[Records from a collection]
★ ★ ★
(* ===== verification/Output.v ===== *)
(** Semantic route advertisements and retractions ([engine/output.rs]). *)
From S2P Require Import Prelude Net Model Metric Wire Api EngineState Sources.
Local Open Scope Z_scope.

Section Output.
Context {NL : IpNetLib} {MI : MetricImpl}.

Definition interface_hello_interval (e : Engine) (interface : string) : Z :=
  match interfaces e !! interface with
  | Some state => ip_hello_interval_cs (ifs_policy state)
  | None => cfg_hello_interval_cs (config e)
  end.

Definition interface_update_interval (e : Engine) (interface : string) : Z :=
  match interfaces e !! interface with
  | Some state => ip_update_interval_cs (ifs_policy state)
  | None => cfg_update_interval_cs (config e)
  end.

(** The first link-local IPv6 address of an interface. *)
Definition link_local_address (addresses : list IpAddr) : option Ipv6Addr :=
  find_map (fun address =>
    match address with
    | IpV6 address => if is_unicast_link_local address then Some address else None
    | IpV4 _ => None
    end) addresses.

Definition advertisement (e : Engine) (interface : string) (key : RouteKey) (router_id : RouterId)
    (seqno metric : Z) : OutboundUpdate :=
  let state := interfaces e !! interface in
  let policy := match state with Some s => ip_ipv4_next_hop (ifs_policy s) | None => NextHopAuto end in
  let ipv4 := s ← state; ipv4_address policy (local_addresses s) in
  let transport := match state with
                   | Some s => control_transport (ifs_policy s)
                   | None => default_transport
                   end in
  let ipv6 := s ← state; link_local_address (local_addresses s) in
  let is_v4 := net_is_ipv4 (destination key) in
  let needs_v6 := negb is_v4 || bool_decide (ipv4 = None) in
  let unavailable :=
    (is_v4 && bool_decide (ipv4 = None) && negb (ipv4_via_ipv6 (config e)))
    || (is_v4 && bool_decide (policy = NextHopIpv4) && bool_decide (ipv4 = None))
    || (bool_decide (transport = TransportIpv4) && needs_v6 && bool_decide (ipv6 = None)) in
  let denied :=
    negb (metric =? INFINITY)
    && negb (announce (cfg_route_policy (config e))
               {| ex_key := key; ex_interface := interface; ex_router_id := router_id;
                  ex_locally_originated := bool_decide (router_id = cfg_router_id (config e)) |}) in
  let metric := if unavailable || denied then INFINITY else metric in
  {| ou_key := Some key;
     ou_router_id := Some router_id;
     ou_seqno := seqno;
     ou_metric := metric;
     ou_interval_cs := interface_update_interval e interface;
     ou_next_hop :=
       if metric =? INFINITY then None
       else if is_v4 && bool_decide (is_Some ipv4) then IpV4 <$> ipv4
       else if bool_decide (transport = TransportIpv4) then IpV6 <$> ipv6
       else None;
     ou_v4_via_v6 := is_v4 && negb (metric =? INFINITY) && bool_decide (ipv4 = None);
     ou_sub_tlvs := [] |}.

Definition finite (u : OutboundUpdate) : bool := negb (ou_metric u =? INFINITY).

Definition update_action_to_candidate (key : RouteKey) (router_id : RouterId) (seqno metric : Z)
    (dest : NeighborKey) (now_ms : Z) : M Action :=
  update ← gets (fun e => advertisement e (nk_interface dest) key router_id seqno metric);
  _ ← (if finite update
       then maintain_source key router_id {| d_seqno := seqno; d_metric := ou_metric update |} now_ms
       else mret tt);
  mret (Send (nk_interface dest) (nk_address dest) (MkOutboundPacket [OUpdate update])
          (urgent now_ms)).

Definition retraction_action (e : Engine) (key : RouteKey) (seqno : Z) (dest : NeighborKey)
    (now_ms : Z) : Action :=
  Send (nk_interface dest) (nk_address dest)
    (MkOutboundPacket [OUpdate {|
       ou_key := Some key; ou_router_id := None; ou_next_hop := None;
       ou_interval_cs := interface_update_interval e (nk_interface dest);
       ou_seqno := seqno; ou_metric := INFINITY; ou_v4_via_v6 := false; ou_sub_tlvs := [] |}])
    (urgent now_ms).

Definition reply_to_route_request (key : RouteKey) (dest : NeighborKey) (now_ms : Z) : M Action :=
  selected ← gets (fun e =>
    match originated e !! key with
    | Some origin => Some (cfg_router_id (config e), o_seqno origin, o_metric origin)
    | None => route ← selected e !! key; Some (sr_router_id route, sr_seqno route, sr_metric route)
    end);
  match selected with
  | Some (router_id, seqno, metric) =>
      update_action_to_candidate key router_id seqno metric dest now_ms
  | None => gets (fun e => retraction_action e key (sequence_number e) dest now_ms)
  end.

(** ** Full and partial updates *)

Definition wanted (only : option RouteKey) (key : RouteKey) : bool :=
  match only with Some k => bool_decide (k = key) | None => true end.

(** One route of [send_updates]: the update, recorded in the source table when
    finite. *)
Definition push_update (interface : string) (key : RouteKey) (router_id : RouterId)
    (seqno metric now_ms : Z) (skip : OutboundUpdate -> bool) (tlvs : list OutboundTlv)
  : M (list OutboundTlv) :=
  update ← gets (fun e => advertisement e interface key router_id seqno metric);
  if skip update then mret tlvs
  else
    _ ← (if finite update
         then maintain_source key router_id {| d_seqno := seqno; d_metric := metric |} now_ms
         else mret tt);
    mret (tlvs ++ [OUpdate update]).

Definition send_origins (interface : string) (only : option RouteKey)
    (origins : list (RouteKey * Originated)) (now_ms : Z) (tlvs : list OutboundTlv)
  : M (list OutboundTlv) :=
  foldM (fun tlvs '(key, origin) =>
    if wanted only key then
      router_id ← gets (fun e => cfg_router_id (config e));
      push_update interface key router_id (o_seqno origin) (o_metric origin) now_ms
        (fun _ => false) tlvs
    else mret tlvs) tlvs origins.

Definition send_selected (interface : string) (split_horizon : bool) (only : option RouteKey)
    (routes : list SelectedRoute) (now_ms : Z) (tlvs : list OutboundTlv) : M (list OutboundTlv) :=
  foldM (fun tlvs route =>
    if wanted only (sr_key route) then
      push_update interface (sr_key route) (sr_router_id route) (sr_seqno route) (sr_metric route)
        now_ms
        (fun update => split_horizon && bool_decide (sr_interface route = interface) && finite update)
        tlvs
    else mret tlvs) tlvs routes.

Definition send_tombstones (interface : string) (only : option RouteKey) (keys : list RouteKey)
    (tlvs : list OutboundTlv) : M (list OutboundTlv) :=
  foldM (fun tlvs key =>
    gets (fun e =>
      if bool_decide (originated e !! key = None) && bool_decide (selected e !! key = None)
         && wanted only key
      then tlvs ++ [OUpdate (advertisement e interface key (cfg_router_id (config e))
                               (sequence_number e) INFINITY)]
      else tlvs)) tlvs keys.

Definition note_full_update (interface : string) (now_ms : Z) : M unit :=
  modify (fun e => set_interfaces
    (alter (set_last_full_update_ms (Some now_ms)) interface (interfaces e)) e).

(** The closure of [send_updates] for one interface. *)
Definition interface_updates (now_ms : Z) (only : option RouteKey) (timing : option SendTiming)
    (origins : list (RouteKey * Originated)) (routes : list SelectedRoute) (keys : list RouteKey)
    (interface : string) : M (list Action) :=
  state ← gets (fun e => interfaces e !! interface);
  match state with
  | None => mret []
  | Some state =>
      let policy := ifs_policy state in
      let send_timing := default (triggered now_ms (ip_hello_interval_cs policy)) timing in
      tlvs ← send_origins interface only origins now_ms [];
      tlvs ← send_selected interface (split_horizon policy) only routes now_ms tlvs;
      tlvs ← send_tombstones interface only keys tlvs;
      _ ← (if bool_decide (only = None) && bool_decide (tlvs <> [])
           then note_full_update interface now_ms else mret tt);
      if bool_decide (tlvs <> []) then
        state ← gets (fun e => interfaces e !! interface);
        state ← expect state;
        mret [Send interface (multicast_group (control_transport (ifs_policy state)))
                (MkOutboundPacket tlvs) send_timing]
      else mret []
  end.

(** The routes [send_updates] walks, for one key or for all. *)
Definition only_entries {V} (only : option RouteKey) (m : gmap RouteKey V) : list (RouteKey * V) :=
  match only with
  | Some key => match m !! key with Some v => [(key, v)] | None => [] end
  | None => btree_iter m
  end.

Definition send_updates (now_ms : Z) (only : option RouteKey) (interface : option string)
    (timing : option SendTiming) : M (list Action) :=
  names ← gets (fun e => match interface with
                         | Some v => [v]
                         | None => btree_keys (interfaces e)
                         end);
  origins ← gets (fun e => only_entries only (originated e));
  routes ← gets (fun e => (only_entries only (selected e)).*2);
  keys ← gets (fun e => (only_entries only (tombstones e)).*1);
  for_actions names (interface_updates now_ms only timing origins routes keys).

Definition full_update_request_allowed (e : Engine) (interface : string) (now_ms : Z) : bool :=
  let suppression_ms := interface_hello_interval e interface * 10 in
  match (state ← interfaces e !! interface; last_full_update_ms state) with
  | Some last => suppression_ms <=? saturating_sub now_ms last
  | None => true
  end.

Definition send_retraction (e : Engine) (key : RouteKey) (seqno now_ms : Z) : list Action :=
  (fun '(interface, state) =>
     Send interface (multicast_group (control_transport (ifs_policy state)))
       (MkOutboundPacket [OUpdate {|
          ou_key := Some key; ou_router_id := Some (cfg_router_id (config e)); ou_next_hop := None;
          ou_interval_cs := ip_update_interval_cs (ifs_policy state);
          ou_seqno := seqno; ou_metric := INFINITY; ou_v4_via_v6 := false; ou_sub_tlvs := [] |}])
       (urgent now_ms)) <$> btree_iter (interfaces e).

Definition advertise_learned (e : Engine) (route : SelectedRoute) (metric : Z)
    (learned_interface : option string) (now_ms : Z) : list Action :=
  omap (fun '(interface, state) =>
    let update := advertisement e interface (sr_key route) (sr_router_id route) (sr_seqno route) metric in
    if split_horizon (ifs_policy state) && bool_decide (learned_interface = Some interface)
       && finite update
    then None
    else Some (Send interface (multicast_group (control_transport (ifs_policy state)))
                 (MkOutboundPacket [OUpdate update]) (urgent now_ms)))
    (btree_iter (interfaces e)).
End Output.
★ ★ ★
Work to be completed: Print, without alteration, only the lines above between the one holding "Definition push_update (interface" and the one holding "Definition send_selected (interface", inclusive.

Reply to the exercise:
Definition push_update (interface : string) (key : RouteKey) (router_id : RouterId)
    (seqno metric now_ms : Z) (skip : OutboundUpdate -> bool) (tlvs : list OutboundTlv)
  : M (list OutboundTlv) :=
  update ← gets (fun e => advertisement e interface key router_id seqno metric);
  if skip update then mret tlvs
  else
    _ ← (if finite update
         then maintain_source key router_id {| d_seqno := seqno; d_metric := metric |} now_ms
         else mret tt);
    mret (tlvs ++ [OUpdate update]).

Definition send_origins (interface : string) (only : option RouteKey)
    (origins : list (RouteKey * Originated)) (now_ms : Z) (tlvs : list OutboundTlv)
  : M (list OutboundTlv) :=
  foldM (fun tlvs '(key, origin) =>
    if wanted only key then
      router_id ← gets (fun e => cfg_router_id (config e));
      push_update interface key router_id (o_seqno origin) (o_metric origin) now_ms
        (fun _ => false) tlvs
    else mret tlvs) tlvs origins.

Definition send_selected (interface : string) (split_horizon : bool) (only : option RouteKey)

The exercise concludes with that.